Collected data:
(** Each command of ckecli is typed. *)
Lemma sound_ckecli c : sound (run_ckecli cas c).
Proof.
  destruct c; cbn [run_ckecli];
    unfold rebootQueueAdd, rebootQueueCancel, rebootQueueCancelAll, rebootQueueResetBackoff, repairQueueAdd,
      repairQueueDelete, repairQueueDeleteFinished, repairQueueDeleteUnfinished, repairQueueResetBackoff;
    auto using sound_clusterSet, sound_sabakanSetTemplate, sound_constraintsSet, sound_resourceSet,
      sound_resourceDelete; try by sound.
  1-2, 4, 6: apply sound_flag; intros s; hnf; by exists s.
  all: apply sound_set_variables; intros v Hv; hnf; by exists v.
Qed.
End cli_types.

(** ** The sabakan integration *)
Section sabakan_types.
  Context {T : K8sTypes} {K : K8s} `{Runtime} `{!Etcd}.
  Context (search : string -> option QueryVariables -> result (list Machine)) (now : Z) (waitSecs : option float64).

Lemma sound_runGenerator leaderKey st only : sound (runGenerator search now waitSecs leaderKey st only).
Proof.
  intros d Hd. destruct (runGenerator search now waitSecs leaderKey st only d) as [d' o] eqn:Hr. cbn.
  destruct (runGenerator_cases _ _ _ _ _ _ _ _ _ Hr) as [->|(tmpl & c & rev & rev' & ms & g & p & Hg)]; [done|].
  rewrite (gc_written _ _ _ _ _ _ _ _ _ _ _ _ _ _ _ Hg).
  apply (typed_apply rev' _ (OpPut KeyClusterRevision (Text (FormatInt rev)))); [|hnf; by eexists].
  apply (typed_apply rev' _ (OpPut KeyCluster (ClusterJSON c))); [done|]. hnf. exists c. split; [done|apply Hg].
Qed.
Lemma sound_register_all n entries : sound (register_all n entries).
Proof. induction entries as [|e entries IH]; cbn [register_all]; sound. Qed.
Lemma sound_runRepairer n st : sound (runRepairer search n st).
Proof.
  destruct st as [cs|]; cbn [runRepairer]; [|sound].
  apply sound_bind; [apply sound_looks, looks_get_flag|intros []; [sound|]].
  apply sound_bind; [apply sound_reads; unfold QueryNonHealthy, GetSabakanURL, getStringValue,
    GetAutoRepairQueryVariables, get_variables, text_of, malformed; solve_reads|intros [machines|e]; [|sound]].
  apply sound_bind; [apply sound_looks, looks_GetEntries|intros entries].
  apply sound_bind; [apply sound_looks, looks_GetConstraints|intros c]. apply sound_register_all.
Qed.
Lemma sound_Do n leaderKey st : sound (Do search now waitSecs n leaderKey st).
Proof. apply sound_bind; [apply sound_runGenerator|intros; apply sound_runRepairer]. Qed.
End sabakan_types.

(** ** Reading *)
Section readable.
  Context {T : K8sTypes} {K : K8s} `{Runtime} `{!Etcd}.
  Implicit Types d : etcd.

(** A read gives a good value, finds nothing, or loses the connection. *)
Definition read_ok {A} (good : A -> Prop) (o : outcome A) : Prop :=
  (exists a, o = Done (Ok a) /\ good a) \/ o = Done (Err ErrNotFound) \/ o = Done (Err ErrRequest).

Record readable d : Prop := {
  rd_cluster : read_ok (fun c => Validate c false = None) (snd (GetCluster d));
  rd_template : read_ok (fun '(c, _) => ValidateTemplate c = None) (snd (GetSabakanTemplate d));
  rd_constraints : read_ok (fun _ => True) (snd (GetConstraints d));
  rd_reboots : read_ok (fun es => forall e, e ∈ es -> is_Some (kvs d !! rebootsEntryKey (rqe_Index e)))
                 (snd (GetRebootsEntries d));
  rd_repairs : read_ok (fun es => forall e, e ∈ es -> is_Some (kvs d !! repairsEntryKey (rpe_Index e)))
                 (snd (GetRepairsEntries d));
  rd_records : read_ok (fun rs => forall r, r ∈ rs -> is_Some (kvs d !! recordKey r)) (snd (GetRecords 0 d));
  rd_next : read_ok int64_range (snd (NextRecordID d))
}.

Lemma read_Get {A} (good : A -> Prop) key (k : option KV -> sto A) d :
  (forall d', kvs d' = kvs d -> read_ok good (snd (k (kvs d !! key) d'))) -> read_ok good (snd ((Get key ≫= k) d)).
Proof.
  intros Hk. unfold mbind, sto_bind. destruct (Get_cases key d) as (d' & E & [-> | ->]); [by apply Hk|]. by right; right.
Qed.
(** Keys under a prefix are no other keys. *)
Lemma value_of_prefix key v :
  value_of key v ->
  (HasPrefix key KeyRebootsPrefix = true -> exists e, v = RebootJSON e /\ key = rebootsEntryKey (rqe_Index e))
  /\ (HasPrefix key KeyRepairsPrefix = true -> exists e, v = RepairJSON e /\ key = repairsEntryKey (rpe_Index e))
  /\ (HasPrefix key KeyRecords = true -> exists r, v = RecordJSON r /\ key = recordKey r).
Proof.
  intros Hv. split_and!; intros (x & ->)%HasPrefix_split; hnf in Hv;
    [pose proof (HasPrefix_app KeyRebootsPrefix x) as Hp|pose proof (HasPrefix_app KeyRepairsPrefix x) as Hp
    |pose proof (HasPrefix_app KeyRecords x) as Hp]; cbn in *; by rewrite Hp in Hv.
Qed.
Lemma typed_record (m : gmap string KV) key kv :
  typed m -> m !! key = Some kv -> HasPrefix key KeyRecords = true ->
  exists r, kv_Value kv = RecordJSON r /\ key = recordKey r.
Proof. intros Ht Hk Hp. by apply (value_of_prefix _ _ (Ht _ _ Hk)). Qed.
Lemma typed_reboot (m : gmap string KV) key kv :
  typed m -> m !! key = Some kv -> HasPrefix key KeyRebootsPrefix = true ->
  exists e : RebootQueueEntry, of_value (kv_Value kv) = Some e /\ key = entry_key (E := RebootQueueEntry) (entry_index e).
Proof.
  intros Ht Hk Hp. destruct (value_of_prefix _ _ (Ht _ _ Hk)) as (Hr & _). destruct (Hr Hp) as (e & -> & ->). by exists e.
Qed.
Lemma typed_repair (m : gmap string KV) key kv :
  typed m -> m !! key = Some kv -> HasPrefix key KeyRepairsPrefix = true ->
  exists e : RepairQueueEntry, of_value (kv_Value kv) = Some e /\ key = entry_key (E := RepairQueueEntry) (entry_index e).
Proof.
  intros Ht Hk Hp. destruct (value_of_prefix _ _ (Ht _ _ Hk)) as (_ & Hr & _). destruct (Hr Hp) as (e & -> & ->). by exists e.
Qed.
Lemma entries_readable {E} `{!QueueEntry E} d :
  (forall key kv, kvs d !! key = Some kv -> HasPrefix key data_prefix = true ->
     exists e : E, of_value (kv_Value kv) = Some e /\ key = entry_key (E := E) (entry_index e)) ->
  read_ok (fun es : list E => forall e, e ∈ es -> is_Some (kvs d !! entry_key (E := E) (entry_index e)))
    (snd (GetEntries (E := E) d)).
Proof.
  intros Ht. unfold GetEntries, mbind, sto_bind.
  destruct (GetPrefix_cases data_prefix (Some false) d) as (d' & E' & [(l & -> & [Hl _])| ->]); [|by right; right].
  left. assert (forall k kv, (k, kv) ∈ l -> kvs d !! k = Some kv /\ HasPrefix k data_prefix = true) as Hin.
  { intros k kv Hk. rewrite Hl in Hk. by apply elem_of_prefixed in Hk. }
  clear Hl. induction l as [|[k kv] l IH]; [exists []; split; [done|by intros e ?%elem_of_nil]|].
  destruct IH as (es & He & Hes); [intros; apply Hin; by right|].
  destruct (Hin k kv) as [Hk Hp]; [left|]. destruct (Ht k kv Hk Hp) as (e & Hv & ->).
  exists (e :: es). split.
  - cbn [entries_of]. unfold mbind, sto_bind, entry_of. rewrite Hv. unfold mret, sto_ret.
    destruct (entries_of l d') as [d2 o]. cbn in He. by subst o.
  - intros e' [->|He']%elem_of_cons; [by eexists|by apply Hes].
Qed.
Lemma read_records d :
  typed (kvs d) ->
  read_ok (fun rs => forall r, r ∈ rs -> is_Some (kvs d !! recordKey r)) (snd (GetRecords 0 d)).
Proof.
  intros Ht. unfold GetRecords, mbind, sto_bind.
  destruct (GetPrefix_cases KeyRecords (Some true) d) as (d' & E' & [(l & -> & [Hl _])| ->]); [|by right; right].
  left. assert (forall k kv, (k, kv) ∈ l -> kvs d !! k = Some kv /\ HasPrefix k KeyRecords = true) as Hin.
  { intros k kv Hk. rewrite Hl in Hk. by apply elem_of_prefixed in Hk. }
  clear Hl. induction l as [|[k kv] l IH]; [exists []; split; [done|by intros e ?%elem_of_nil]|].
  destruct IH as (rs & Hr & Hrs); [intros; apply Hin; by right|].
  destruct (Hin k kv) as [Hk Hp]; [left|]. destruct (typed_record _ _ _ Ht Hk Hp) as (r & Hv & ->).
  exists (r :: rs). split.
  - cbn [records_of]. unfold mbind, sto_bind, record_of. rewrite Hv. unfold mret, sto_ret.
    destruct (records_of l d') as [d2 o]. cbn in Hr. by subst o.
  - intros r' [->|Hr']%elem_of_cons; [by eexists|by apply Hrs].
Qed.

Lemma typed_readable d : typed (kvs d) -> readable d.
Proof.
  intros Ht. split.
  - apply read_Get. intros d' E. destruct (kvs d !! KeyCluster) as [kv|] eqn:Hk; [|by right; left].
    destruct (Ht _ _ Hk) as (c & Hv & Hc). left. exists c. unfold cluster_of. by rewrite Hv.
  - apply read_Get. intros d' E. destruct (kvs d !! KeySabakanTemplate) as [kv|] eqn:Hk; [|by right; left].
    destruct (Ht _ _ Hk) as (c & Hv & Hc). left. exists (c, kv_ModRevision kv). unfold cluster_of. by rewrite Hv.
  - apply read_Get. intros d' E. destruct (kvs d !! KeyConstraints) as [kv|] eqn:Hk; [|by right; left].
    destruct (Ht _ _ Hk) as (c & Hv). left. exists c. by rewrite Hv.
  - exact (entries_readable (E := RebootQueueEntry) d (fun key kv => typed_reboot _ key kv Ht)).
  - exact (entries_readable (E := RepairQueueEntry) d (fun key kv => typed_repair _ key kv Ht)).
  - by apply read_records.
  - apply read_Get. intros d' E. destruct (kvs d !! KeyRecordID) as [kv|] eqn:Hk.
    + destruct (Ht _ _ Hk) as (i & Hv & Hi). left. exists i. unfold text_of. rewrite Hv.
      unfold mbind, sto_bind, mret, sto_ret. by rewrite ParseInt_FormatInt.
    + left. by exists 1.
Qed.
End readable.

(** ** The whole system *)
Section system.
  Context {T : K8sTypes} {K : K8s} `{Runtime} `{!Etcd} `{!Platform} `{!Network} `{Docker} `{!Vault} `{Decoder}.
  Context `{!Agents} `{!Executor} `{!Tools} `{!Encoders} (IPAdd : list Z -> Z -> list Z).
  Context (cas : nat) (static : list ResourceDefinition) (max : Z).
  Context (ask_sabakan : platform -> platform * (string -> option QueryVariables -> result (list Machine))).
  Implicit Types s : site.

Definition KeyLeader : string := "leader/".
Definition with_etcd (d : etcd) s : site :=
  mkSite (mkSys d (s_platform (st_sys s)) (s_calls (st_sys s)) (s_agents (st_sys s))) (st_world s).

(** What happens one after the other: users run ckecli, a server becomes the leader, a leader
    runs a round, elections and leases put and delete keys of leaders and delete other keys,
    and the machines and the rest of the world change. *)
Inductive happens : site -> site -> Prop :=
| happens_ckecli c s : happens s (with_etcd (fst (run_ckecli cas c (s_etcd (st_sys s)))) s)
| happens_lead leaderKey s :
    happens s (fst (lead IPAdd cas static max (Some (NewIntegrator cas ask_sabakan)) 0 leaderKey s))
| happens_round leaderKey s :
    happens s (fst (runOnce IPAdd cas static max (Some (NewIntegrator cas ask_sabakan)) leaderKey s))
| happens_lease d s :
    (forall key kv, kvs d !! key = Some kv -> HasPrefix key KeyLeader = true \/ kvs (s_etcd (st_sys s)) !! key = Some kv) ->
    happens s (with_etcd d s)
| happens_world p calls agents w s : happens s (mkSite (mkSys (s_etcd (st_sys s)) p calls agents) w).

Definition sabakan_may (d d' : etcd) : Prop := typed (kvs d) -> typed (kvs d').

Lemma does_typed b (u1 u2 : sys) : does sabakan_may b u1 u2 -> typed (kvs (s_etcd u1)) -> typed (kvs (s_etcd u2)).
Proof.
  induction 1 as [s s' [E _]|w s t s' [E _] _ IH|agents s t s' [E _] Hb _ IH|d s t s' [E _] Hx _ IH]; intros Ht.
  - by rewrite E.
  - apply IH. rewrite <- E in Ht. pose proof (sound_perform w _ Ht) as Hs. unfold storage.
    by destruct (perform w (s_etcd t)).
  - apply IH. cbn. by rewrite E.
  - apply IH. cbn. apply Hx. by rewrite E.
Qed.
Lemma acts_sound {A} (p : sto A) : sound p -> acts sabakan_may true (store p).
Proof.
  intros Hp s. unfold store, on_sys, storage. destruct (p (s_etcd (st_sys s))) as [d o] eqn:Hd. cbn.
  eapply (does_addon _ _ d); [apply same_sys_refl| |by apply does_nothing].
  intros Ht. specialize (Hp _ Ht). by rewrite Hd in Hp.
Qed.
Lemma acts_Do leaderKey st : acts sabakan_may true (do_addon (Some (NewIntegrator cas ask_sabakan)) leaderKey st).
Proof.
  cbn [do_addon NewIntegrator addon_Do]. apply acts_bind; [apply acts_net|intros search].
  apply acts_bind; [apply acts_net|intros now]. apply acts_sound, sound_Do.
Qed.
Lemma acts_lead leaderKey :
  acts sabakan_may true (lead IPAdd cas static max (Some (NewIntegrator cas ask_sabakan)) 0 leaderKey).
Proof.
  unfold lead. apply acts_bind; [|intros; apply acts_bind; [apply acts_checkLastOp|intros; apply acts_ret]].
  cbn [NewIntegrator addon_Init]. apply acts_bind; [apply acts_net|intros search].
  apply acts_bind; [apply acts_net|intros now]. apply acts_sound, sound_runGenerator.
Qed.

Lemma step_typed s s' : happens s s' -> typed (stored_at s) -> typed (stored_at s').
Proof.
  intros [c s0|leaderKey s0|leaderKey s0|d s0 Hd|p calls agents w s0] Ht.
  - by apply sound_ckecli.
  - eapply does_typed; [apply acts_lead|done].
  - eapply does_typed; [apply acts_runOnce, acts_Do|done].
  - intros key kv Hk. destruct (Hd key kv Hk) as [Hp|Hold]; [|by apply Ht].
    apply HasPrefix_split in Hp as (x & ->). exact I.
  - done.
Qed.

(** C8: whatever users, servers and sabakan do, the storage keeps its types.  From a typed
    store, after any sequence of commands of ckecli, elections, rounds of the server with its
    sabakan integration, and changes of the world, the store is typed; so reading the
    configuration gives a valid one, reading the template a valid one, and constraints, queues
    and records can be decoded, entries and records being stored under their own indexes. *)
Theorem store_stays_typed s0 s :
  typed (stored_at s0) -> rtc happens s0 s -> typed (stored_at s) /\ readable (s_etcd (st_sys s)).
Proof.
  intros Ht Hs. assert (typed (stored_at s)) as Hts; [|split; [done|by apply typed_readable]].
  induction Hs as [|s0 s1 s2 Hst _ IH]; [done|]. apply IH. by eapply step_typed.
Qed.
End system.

> **EXERCISE DETAILS**
A verbatim transcription is needed of the lines above, starting at the line with "(** ** Reading *)" and ending at the line with "value_of key v ->", both included, and of nothing else.

> **EXERCISE RESPONSE**
(** ** Reading *)
Section readable.
  Context {T : K8sTypes} {K : K8s} `{Runtime} `{!Etcd}.
  Implicit Types d : etcd.

(** A read gives a good value, finds nothing, or loses the connection. *)
Definition read_ok {A} (good : A -> Prop) (o : outcome A) : Prop :=
  (exists a, o = Done (Ok a) /\ good a) \/ o = Done (Err ErrNotFound) \/ o = Done (Err ErrRequest).

Record readable d : Prop := {
  rd_cluster : read_ok (fun c => Validate c false = None) (snd (GetCluster d));
  rd_template : read_ok (fun '(c, _) => ValidateTemplate c = None) (snd (GetSabakanTemplate d));
  rd_constraints : read_ok (fun _ => True) (snd (GetConstraints d));
  rd_reboots : read_ok (fun es => forall e, e ∈ es -> is_Some (kvs d !! rebootsEntryKey (rqe_Index e)))
                 (snd (GetRebootsEntries d));
  rd_repairs : read_ok (fun es => forall e, e ∈ es -> is_Some (kvs d !! repairsEntryKey (rpe_Index e)))
                 (snd (GetRepairsEntries d));
  rd_records : read_ok (fun rs => forall r, r ∈ rs -> is_Some (kvs d !! recordKey r)) (snd (GetRecords 0 d));
  rd_next : read_ok int64_range (snd (NextRecordID d))
}.

Lemma read_Get {A} (good : A -> Prop) key (k : option KV -> sto A) d :
  (forall d', kvs d' = kvs d -> read_ok good (snd (k (kvs d !! key) d'))) -> read_ok good (snd ((Get key ≫= k) d)).
Proof.
  intros Hk. unfold mbind, sto_bind. destruct (Get_cases key d) as (d' & E & [-> | ->]); [by apply Hk|]. by right; right.
Qed.
(** Keys under a prefix are no other keys. *)
Lemma value_of_prefix key v :
  value_of key v ->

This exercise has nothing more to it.